YOUR GOAL: Each line of the data must be copied exactly.

LISTED RECORDS:
Lemma default_last_map {A B} (f : A -> B) (xs : list A) (d : A) (e : B) :
  (0 < length xs)%nat ->
  default e (last (map f xs)) = f (default d (last xs)).
Proof.
  intros Hn.
  change (map f xs) with (f <$> xs). rewrite fmap_last.
  rewrite (last_default xs d Hn). reflexivity.
Qed.

Lemma rsi_label_interpretation (v : num) :
  (rsi_label v = "Overbought"
   <-> _interpret_rsi v = "Overbought - Consider selling")
  /\ (rsi_label v = "Oversold"
      <-> _interpret_rsi v = "Oversold - Consider buying")
  /\ (_interpret_rsi v = "Insufficient data" <-> v = NaN)
  /\ In (rsi_label v) ["Neutral"; "Overbought"; "Oversold"].
Proof.
  destruct v as [| | q |]; try (cbv; repeat split; intros; try discriminate;
                                 try reflexivity; tauto).
  unfold rsi_label, _interpret_rsi, ngt, nlt, isna.
  qcases; repeat split; intros; try discriminate; try reflexivity;
    try lra; simpl; tauto.
Qed.

(** X4: the RSI entry of the results is coherent.  The signal read from the
    column 'RSI_Signal' is "Overbought" exactly when the interpretation is
    "Overbought - Consider selling" and "Oversold" exactly when it is
    "Oversold - Consider buying"; when the interpretation is "Insufficient
    data" the signal is "Neutral" and the value reported is the integer 0. *)
Theorem rsi_signal_matches_interpretation
  (df df' : DataFrame) (a : Analysis) :
  calculate_all_indicators df = (Ok a, df') ->
  (rsi_signal (rsi (results a)) = "Overbought"
   <-> rsi_interpretation (rsi (results a)) = "Overbought - Consider selling")
  /\ (rsi_signal (rsi (results a)) = "Oversold"
      <-> rsi_interpretation (rsi (results a)) = "Oversold - Consider buying")
  /\ (rsi_interpretation (rsi (results a)) = "Insufficient data" ->
      rsi_signal (rsi (results a)) = "Neutral"
      /\ rsi_value (rsi (results a)) = PyInt 0)
  /\ In (rsi_signal (rsi (results a))) ["Neutral"; "Overbought"; "Oversold"].
Proof.
  intros H. apply calculate_all_indicators_inv in H as [-> Hn].
  cbn [results analysis_of]. unfold results_of.
  cbn [rsi rsi_signal rsi_interpretation rsi_value].
  rewrite (default_last_map rsi_label _ NaN)
    by (rewrite rsi_series_length, length_map; exact Hn).
  set (v := default NaN (last (rsi_series 14 (map Close (rows df))))).
  destruct (rsi_label_interpretation v) as (H1 & H2 & H3 & H4).
  split; [exact H1 |]. split; [exact H2 |]. split; [| exact H4].
  intros Hi. apply H3 in Hi. rewrite Hi. split; reflexivity.
Qed.

Lemma rsi_signal_matches_interpretation_witness :
  In (rsi_signal (rsi (results (analysis_of (rows short_frame)))))
    ["Neutral"; "Overbought"; "Oversold"].
Proof.
  refine (proj2 (proj2 (proj2 (rsi_signal_matches_interpretation short_frame
                                 (indicator_frame short_frame) _ _)))).
  apply calculate_all_indicators_run. simpl. lia.
Defined.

SOLUTION:
Lemma default_last_map {A B} (f : A -> B) (xs : list A) (d : A) (e : B) :
  (0 < length xs)%nat ->
  default e (last (map f xs)) = f (default d (last xs)).
Proof.
  intros Hn.
  change (map f xs) with (f <$> xs). rewrite fmap_last.
  rewrite (last_default xs d Hn). reflexivity.
Qed.

Lemma rsi_label_interpretation (v : num) :
  (rsi_label v = "Overbought"
   <-> _interpret_rsi v = "Overbought - Consider selling")
  /\ (rsi_label v = "Oversold"
      <-> _interpret_rsi v = "Oversold - Consider buying")
  /\ (_interpret_rsi v = "Insufficient data" <-> v = NaN)
  /\ In (rsi_label v) ["Neutral"; "Overbought"; "Oversold"].
Proof.
  destruct v as [| | q |]; try (cbv; repeat split; intros; try discriminate;
                                 try reflexivity; tauto).
  unfold rsi_label, _interpret_rsi, ngt, nlt, isna.
  qcases; repeat split; intros; try discriminate; try reflexivity;
    try lra; simpl; tauto.
Qed.

(** X4: the RSI entry of the results is coherent.  The signal read from the
    column 'RSI_Signal' is "Overbought" exactly when the interpretation is
    "Overbought - Consider selling" and "Oversold" exactly when it is
    "Oversold - Consider buying"; when the interpretation is "Insufficient
    data" the signal is "Neutral" and the value reported is the integer 0. *)
Theorem rsi_signal_matches_interpretation
  (df df' : DataFrame) (a : Analysis) :
  calculate_all_indicators df = (Ok a, df') ->
  (rsi_signal (rsi (results a)) = "Overbought"
   <-> rsi_interpretation (rsi (results a)) = "Overbought - Consider selling")
  /\ (rsi_signal (rsi (results a)) = "Oversold"
      <-> rsi_interpretation (rsi (results a)) = "Oversold - Consider buying")
  /\ (rsi_interpretation (rsi (results a)) = "Insufficient data" ->
      rsi_signal (rsi (results a)) = "Neutral"
      /\ rsi_value (rsi (results a)) = PyInt 0)
  /\ In (rsi_signal (rsi (results a))) ["Neutral"; "Overbought"; "Oversold"].
Proof.
  intros H. apply calculate_all_indicators_inv in H as [-> Hn].
  cbn [results analysis_of]. unfold results_of.
  cbn [rsi rsi_signal rsi_interpretation rsi_value].
  rewrite (default_last_map rsi_label _ NaN)
    by (rewrite rsi_series_length, length_map; exact Hn).
  set (v := default NaN (last (rsi_series 14 (map Close (rows df))))).
  destruct (rsi_label_interpretation v) as (H1 & H2 & H3 & H4).
  split; [exact H1 |]. split; [exact H2 |]. split; [| exact H4].
  intros Hi. apply H3 in Hi. rewrite Hi. split; reflexivity.
Qed.

Lemma rsi_signal_matches_interpretation_witness :
  In (rsi_signal (rsi (results (analysis_of (rows short_frame)))))
    ["Neutral"; "Overbought"; "Oversold"].
Proof.
  refine (proj2 (proj2 (proj2 (rsi_signal_matches_interpretation short_frame
                                 (indicator_frame short_frame) _ _)))).
  apply calculate_all_indicators_run. simpl. lia.
Defined.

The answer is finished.